MATLAB Implementation of Least Mean Squares Algorithm for Pattern Recognition
MATLAB source code for Least Mean Squares algorithm implementation, featuring a classifier for pattern recognition applications with adaptive filter implementation
Explore MATLAB source code curated for "最小均方算法" with clean implementations, documentation, and examples.
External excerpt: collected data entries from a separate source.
(** * Task manager core: validation, queries, persistence, CRUD

    A shallow embedding of the record-management core of the repository:

    - [utils/task-utils.js]      validateTask, sortTasks, filterTasks, getTaskStats
    - [utils/local-storage.js]   saveTasks, loadTasks, clearTasks,
                                 isLocalStorageAvailable, getStorageInfo
    - [hooks/use-task-manager.js] addTask, updateTask, deleteTask, toggleTask,
                                 clearAllTasks, the getters, the counters and
                                 the two effects
    - the TaskManager component  its handlers and its own sort

    JavaScript objects are finite maps from property names to values
    (stdpp's [gmap]); object spread is map union; arrays are lists, and
    references into a heap of arrays where mutation matters; a [throw] is
    the [Throw] outcome of a small error monad.  Platform functions whose
    result depends on the host (Date parsing, locale collation, the storage
    quota) are Section variables; [JSON.stringify], [JSON.parse] and
    [Array.prototype.sort] are modelled after ECMA-262. *)

From Stdlib Require Import ZArith String Ascii List Lia Permutation Sorted Floats.
From stdpp Require Import gmap strings list fin_maps sorting.

Local Open Scope string_scope.
Local Open Scope nat_scope.

(** ** JavaScript values *)

Module JS.

(** Field values of a record: [undefined], [null], booleans and strings.
    Strings are sequences of code units in the Latin-1 range, one [ascii]
    each.  Numbers and nested objects or arrays as field values are outside
    the model. *)
Inductive prim : Type :=
  | PUndefined
  | PNull
  | PBool (b : bool)
  | PStr (s : string).

#[global] Instance prim_eq_dec : EqDecision prim.
Proof. solve_decision. Defined.

(** An object with own enumerable data properties. *)
Abbreviation obj := (gmap string prim).

(** What a function of the utilities can be handed: a primitive, a record,
    or an array of records. *)
Inductive value : Type :=
  | VPrim (p : prim)
  | VObj (o : obj)
  | VArr (ts : list obj).

(** The result of a numeric expression: an integer or NaN. *)
Inductive number : Type :=
  | NaN
  | Fin (z : Z).

(** Evaluation that may throw. *)
Inductive outcome (A : Type) : Type :=
  | Ok (a : A)
  | Throw (message : string).
Arguments Ok {A} a.
Arguments Throw {A} message.

#[global] Instance outcome_ret : MRet outcome := fun A a => Ok a.
#[global] Instance outcome_bind : MBind outcome := fun A B k m =>
  match m with
  | Ok a => k a
  | Throw e => Throw e
  end.

(** [o.k]: a missing property reads as [undefined]. *)
Definition get (o : obj) (k : string) : prim := default PUndefined (o !! k).

(** Property read on an arbitrary value; primitives and arrays have none of
    the record's properties. *)
Definition field (v : value) (k : string) : prim :=
  match v with
  | VObj o => get o k
  | _ => PUndefined
  end.

(** ToBoolean. *)
Definition truthy (p : prim) : bool :=
  match p with
  | PUndefined | PNull => false
  | PBool b => b
  | PStr s => negb (String.eqb s EmptyString)
  end.

Definition truthy_value (v : value) : bool :=
  match v with
  | VPrim p => truthy p
  | VObj _ | VArr _ => true
  end.

Definition typeof (p : prim) : string :=
  match p with
  | PUndefined => "undefined"
  | PNull => "object"
  | PBool _ => "boolean"
  | PStr _ => "string"
  end.

(** [a === b]. *)
Definition strict_eq (a b : prim) : bool := bool_decide (a = b).

Definition isArray (v : value) : bool :=
  match v with
  | VArr _ => true
  | _ => false
  end.

(** [p.length]: defined on strings only; [undefined] otherwise. *)
Definition length_of (p : prim) : option nat :=
  match p with
  | PStr s => Some (String.length s)
  | _ => None
  end.

(** [x > n] where [x] is a length or [undefined] ([undefined > n] is false). *)
Definition exceeds (x : option nat) (n : nat) : bool :=
  match x with
  | Some m => n <? m
  | None => false
  end.

(** White space and line terminators of the Latin-1 range, as
    [String.prototype.trim] strips them. *)
Definition is_white_space (c : ascii) : bool :=
  let n := nat_of_ascii c in
  (n =? 9) || (n =? 10) || (n =? 11) || (n =? 12) || (n =? 13) || (n =? 32) || (n =? 160).

Fixpoint trimStart (s : string) : string :=
  match s with
  | EmptyString => EmptyString
  | String c r => if is_white_space c then trimStart r else s
  end.

Fixpoint trimEnd (s : string) : string :=
  match s with
  | EmptyString => EmptyString
  | String c r =>
      match trimEnd r with
      | EmptyString => if is_white_space c then EmptyString else String c EmptyString
      | r' => String c r'
      end
  end.

Definition trim (s : string) : string := trimEnd (trimStart s).

(** [String.prototype.toLowerCase] on Latin-1: A-Z, and the accented capitals
    0xC0-0xDE except the multiplication sign 0xD7. *)
Definition lower_char (c : ascii) : ascii :=
  let n := nat_of_ascii c in
  if ((65 <=? n) && (n <=? 90)) || ((192 <=? n) && (n <=? 222) && negb (n =? 215))
  then ascii_of_nat (n + 32) else c.

Fixpoint toLowerCase (s : string) : string :=
  match s with
  | EmptyString => EmptyString
  | String c r => String (lower_char c) (toLowerCase r)
  end.

(** [s.includes(t)]. *)
Fixpoint includes (s t : string) : bool :=
  String.prefix t s ||
  match s with
  | EmptyString => false
  | String _ r => includes r t
  end.

(** [errors.join(sep)]. *)
Fixpoint join (sep : string) (l : list string) : string :=
  match l with
  | [] => EmptyString
  | [x] => x
  | x :: r => x +:+ sep +:+ join sep r
  end.

End JS.
Import JS.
MATLAB source code for Least Mean Squares algorithm implementation, featuring a classifier for pattern recognition applications with adaptive filter implementation
Implementation of Least Mean Square (LMS) Algorithm in Beamforming Systems - LMS Algorithm Steps: 1. Variable and Parameter Definition: X(n) as input vector/training sample, W(n) as weight vector, b(n) as bias term, d(n) as desired output, y(n) as actual output, η as learning rate, n as iteration count. 2. Initialize weight vector W(0) with small random non-zero values, set n=0. 3. For input samples x(n) and desired output d, compute: e(n)=d(n)-X^T(n)W(n) followed by weight update W(n+1)=W(n)+ηX(n)e(n). 4. Check convergence criteria - terminate if satisfied, otherwise increment n and return to step 3. The algorithm demonstrates adaptive filter implementation for real-time beam pattern optimization.